▶ [EXERCISE INPUT]
(** * RESTful Top2Vec: the request handlers of [restful-top2vec/main.py]

    The program is a FastAPI application that answers seven routes by
    delegating to one process-wide [Top2Vec] model object.  The model is a
    third-party library: it is taken here as an interface ([Top2Vec.Model]),
    its methods threading the model's state explicitly and either returning
    or raising.  A handler runs in the [App] monad over a [world]: the model
    handle, the trace of model method calls made so far, and the allocator of
    Python object identities.  What a handler returns is rendered as JSON
    inside the route, so that a [ValueError] raised by the rendering reaches
    [value_error_handler] like one raised by the model. *)

From Stdlib Require Import ZArith String List Lia.
From Corelib Require Import PrimFloat.
From stdpp Require Import base option list gmap strings.

Local Open Scope Z_scope.

(** ** Python values *)

(** A Python [float]; the handlers only move scores around. *)
Definition float : Type := PrimFloat.float.

(** An exception instance: a [ValueError] (or a subclass of it), or any other
    exception class.  Both carry [str(exc)]. *)
Inductive exception : Type :=
| ValueError (text : string)
| OtherError (class_name : string) (text : string).

Definition str (exc : exception) : string :=
  match exc with
  | ValueError text => text
  | OtherError _ text => text
  end.

Definition is_ValueError (exc : exception) : bool :=
  match exc with
  | ValueError _ => true
  | OtherError _ _ => false
  end.

(** What evaluating a call gives: a value, or a raised exception. *)
Inductive outcome (A : Type) : Type :=
| Return (a : A)
| Raise (exc : exception).
Arguments Return {A} a.
Arguments Raise {A} exc.

Definition outcome_map {A B : Type} (f : A -> B) (r : outcome A) : outcome B :=
  match r with
  | Return a => Return (f a)
  | Raise exc => Raise exc
  end.

(** Python's [zip] of three and of four sequences: it stops at the shortest.
    (For two sequences it is stdpp's [zip].) *)
Fixpoint zip3 {A B C : Type} (xs : list A) (ys : list B) (zs : list C)
  : list (A * B * C) :=
  match xs, ys, zs with
  | x :: xs', y :: ys', z :: zs' => (x, y, z) :: zip3 xs' ys' zs'
  | _, _, _ => []
  end.

Fixpoint zip4 {A B C D : Type}
  (xs : list A) (ys : list B) (zs : list C) (us : list D)
  : list (A * B * C * D) :=
  match xs, ys, zs, us with
  | x :: xs', y :: ys', z :: zs', u :: us' => (x, y, z, u) :: zip4 xs' ys' zs' us'
  | _, _, _, _ => []
  end.

(** ** The wrapped model *)

Module Top2Vec.

(** The methods of the [Top2Vec] class that [main.py] calls, with the
    arguments it passes them positionally; [state] is [self]. *)
Class Model : Type := {
  state : Type;
  load : string -> outcome state;
  get_num_topics : state -> outcome Z * state;
  get_topics :
    Z -> state ->
    outcome (list (list string) * list (list float) * list Z) * state;
  search_topics :
    list string -> Z -> list string -> state ->
    outcome (list (list string) * list (list float) * list float * list Z) * state;
  search_documents_by_topic :
    Z -> Z -> state -> outcome (list string * list float * list Z) * state;
  search_documents_by_keyword :
    list string -> Z -> list string -> state ->
    outcome (list string * list float * list Z) * state;
  search_documents_by_document :
    Z -> Z -> state -> outcome (list string * list float * list Z) * state;
  similar_words :
    list string -> Z -> list string -> state ->
    outcome (list string * list float) * state;
}.

(** A model whose query methods leave [self] as it was. *)
Record read_only (T : Model) : Prop := {
  get_num_topics_ro : forall m, snd (get_num_topics m) = m;
  get_topics_ro : forall n m, snd (get_topics n m) = m;
  search_topics_ro : forall kw n neg m, snd (search_topics kw n neg m) = m;
  search_documents_by_topic_ro :
    forall t n m, snd (search_documents_by_topic t n m) = m;
  search_documents_by_keyword_ro :
    forall kw n neg m, snd (search_documents_by_keyword kw n neg m) = m;
  search_documents_by_document_ro :
    forall d n m, snd (search_documents_by_document d n m) = m;
  similar_words_ro : forall kw n neg m, snd (similar_words kw n neg m) = m;
}.

End Top2Vec.

(** A call of one of the model's query methods with its arguments, and what
    such a call gave back.  The trace of a process records the load of the
    model and every method call with its outcome. *)
Inductive method_call : Type :=
| GetNumTopics
| GetTopics (num_topics : Z)
| SearchTopics (keywords : list string) (num_topics : Z) (keywords_neg : list string)
| SearchDocumentsByTopic (topic_num num_docs : Z)
| SearchDocumentsByKeyword (keywords : list string) (num_docs : Z) (keywords_neg : list string)
| SearchDocumentsByDocument (doc_num num_docs : Z)
| SimilarWords (keywords : list string) (num_words : Z) (keywords_neg : list string).

Inductive returned : Type :=
| RNumTopics (n : Z)
| RTopics (r : list (list string) * list (list float) * list Z)
| RTopicScores (r : list (list string) * list (list float) * list float * list Z)
| RDocuments (r : list string * list float * list Z)
| RWords (r : list string * list float).

Inductive event : Type :=
| Loaded (path : string)
| Called (c : method_call) (r : outcome returned).

Definition is_load (ev : event) : bool :=
  match ev with
  | Loaded _ => true
  | Called _ _ => false
  end.

(** ** Schemas (the pydantic classes) *)

Record NumTopics : Type := { NumTopics_num_topics : Z }.

Record Topic : Type := {
  topic_num : Z;
  topic_words : list string;
  word_scores : list float;
}.

(** [class TopicResult(Topic)]: the fields of [Topic], then its own. *)
Record TopicResult : Type := {
  topic : Topic;
  topic_score : float;
}.

Record Document : Type := {
  content : string;
  score : float;
  doc_num : Z;
}.

Record KeywordSearch : Type := {
  keywords : list string;
  keywords_neg : list string;
}.

Record KeywordSearchDocument : Type := {
  KeywordSearchDocument_base : KeywordSearch;
  num_docs : Z;
}.

Record KeywordSearchTopic : Type := {
  KeywordSearchTopic_base : KeywordSearch;
  num_topics : Z;
}.

Record KeywordSearchWord : Type := {
  KeywordSearchWord_base : KeywordSearch;
  num_words : Z;
}.

Record WordResult : Type := {
  word : string;
  word_score : float;
}.

(** A Python object: its identity and its value. *)
Record obj (A : Type) : Type := {
  obj_id : nat;
  obj_val : A;
}.
Arguments obj_id {A} o.
Arguments obj_val {A} o.

(** The objects holding [vs], allocated one after the other from [start]. *)
Fixpoint objects {A : Type} (start : nat) (vs : list A) : list (obj A) :=
  match vs with
  | [] => []
  | v :: vs' => {| obj_id := start; obj_val := v |} :: objects (S start) vs'
  end.

Section Application.

Context {T : Top2Vec.Model}.

(** ** The process state and the handler monad *)

Record world : Type := {
  top2vec : Top2Vec.state;
  calls : list event;
  next_obj : nat;
}.

Definition App (A : Type) : Type := world -> outcome A * world.

Definition ret {A : Type} (a : A) : App A := fun w => (Return a, w).

(** Sequencing: a raised exception propagates, the rest is skipped. *)
Definition bind {A B : Type} (k : A -> App B) (c : App A) : App B :=
  fun w =>
    match c w with
    | (Return a, w') => k a w'
    | (Raise exc, w') => (Raise exc, w')
    end.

▶ [THE TASK] Please retype the listing above with no line missing.

▶ [ANSWER]
(** * RESTful Top2Vec: the request handlers of [restful-top2vec/main.py]

    The program is a FastAPI application that answers seven routes by
    delegating to one process-wide [Top2Vec] model object.  The model is a
    third-party library: it is taken here as an interface ([Top2Vec.Model]),
    its methods threading the model's state explicitly and either returning
    or raising.  A handler runs in the [App] monad over a [world]: the model
    handle, the trace of model method calls made so far, and the allocator of
    Python object identities.  What a handler returns is rendered as JSON
    inside the route, so that a [ValueError] raised by the rendering reaches
    [value_error_handler] like one raised by the model. *)

From Stdlib Require Import ZArith String List Lia.
From Corelib Require Import PrimFloat.
From stdpp Require Import base option list gmap strings.

Local Open Scope Z_scope.

(** ** Python values *)

(** A Python [float]; the handlers only move scores around. *)
Definition float : Type := PrimFloat.float.

(** An exception instance: a [ValueError] (or a subclass of it), or any other
    exception class.  Both carry [str(exc)]. *)
Inductive exception : Type :=
| ValueError (text : string)
| OtherError (class_name : string) (text : string).

Definition str (exc : exception) : string :=
  match exc with
  | ValueError text => text
  | OtherError _ text => text
  end.

Definition is_ValueError (exc : exception) : bool :=
  match exc with
  | ValueError _ => true
  | OtherError _ _ => false
  end.

(** What evaluating a call gives: a value, or a raised exception. *)
Inductive outcome (A : Type) : Type :=
| Return (a : A)
| Raise (exc : exception).
Arguments Return {A} a.
Arguments Raise {A} exc.

Definition outcome_map {A B : Type} (f : A -> B) (r : outcome A) : outcome B :=
  match r with
  | Return a => Return (f a)
  | Raise exc => Raise exc
  end.

(** Python's [zip] of three and of four sequences: it stops at the shortest.
    (For two sequences it is stdpp's [zip].) *)
Fixpoint zip3 {A B C : Type} (xs : list A) (ys : list B) (zs : list C)
  : list (A * B * C) :=
  match xs, ys, zs with
  | x :: xs', y :: ys', z :: zs' => (x, y, z) :: zip3 xs' ys' zs'
  | _, _, _ => []
  end.

Fixpoint zip4 {A B C D : Type}
  (xs : list A) (ys : list B) (zs : list C) (us : list D)
  : list (A * B * C * D) :=
  match xs, ys, zs, us with
  | x :: xs', y :: ys', z :: zs', u :: us' => (x, y, z, u) :: zip4 xs' ys' zs' us'
  | _, _, _, _ => []
  end.

(** ** The wrapped model *)

Module Top2Vec.

(** The methods of the [Top2Vec] class that [main.py] calls, with the
    arguments it passes them positionally; [state] is [self]. *)
Class Model : Type := {
  state : Type;
  load : string -> outcome state;
  get_num_topics : state -> outcome Z * state;
  get_topics :
    Z -> state ->
    outcome (list (list string) * list (list float) * list Z) * state;
  search_topics :
    list string -> Z -> list string -> state ->
    outcome (list (list string) * list (list float) * list float * list Z) * state;
  search_documents_by_topic :
    Z -> Z -> state -> outcome (list string * list float * list Z) * state;
  search_documents_by_keyword :
    list string -> Z -> list string -> state ->
    outcome (list string * list float * list Z) * state;
  search_documents_by_document :
    Z -> Z -> state -> outcome (list string * list float * list Z) * state;
  similar_words :
    list string -> Z -> list string -> state ->
    outcome (list string * list float) * state;
}.

(** A model whose query methods leave [self] as it was. *)
Record read_only (T : Model) : Prop := {
  get_num_topics_ro : forall m, snd (get_num_topics m) = m;
  get_topics_ro : forall n m, snd (get_topics n m) = m;
  search_topics_ro : forall kw n neg m, snd (search_topics kw n neg m) = m;
  search_documents_by_topic_ro :
    forall t n m, snd (search_documents_by_topic t n m) = m;
  search_documents_by_keyword_ro :
    forall kw n neg m, snd (search_documents_by_keyword kw n neg m) = m;
  search_documents_by_document_ro :
    forall d n m, snd (search_documents_by_document d n m) = m;
  similar_words_ro : forall kw n neg m, snd (similar_words kw n neg m) = m;
}.

End Top2Vec.

(** A call of one of the model's query methods with its arguments, and what
    such a call gave back.  The trace of a process records the load of the
    model and every method call with its outcome. *)
Inductive method_call : Type :=
| GetNumTopics
| GetTopics (num_topics : Z)
| SearchTopics (keywords : list string) (num_topics : Z) (keywords_neg : list string)
| SearchDocumentsByTopic (topic_num num_docs : Z)
| SearchDocumentsByKeyword (keywords : list string) (num_docs : Z) (keywords_neg : list string)
| SearchDocumentsByDocument (doc_num num_docs : Z)
| SimilarWords (keywords : list string) (num_words : Z) (keywords_neg : list string).

Inductive returned : Type :=
| RNumTopics (n : Z)
| RTopics (r : list (list string) * list (list float) * list Z)
| RTopicScores (r : list (list string) * list (list float) * list float * list Z)
| RDocuments (r : list string * list float * list Z)
| RWords (r : list string * list float).

Inductive event : Type :=
| Loaded (path : string)
| Called (c : method_call) (r : outcome returned).

Definition is_load (ev : event) : bool :=
  match ev with
  | Loaded _ => true
  | Called _ _ => false
  end.

(** ** Schemas (the pydantic classes) *)

Record NumTopics : Type := { NumTopics_num_topics : Z }.

Record Topic : Type := {
  topic_num : Z;
  topic_words : list string;
  word_scores : list float;
}.

(** [class TopicResult(Topic)]: the fields of [Topic], then its own. *)
Record TopicResult : Type := {
  topic : Topic;
  topic_score : float;
}.

Record Document : Type := {
  content : string;
  score : float;
  doc_num : Z;
}.

Record KeywordSearch : Type := {
  keywords : list string;
  keywords_neg : list string;
}.

Record KeywordSearchDocument : Type := {
  KeywordSearchDocument_base : KeywordSearch;
  num_docs : Z;
}.

Record KeywordSearchTopic : Type := {
  KeywordSearchTopic_base : KeywordSearch;
  num_topics : Z;
}.

Record KeywordSearchWord : Type := {
  KeywordSearchWord_base : KeywordSearch;
  num_words : Z;
}.

Record WordResult : Type := {
  word : string;
  word_score : float;
}.

(** A Python object: its identity and its value. *)
Record obj (A : Type) : Type := {
  obj_id : nat;
  obj_val : A;
}.
Arguments obj_id {A} o.
Arguments obj_val {A} o.

(** The objects holding [vs], allocated one after the other from [start]. *)
Fixpoint objects {A : Type} (start : nat) (vs : list A) : list (obj A) :=
  match vs with
  | [] => []
  | v :: vs' => {| obj_id := start; obj_val := v |} :: objects (S start) vs'
  end.

Section Application.

Context {T : Top2Vec.Model}.

(** ** The process state and the handler monad *)

Record world : Type := {
  top2vec : Top2Vec.state;
  calls : list event;
  next_obj : nat;
}.

Definition App (A : Type) : Type := world -> outcome A * world.

Definition ret {A : Type} (a : A) : App A := fun w => (Return a, w).

(** Sequencing: a raised exception propagates, the rest is skipped. *)
Definition bind {A B : Type} (k : A -> App B) (c : App A) : App B :=
  fun w =>
    match c w with
    | (Return a, w') => k a w'
    | (Raise exc, w') => (Raise exc, w')
    end.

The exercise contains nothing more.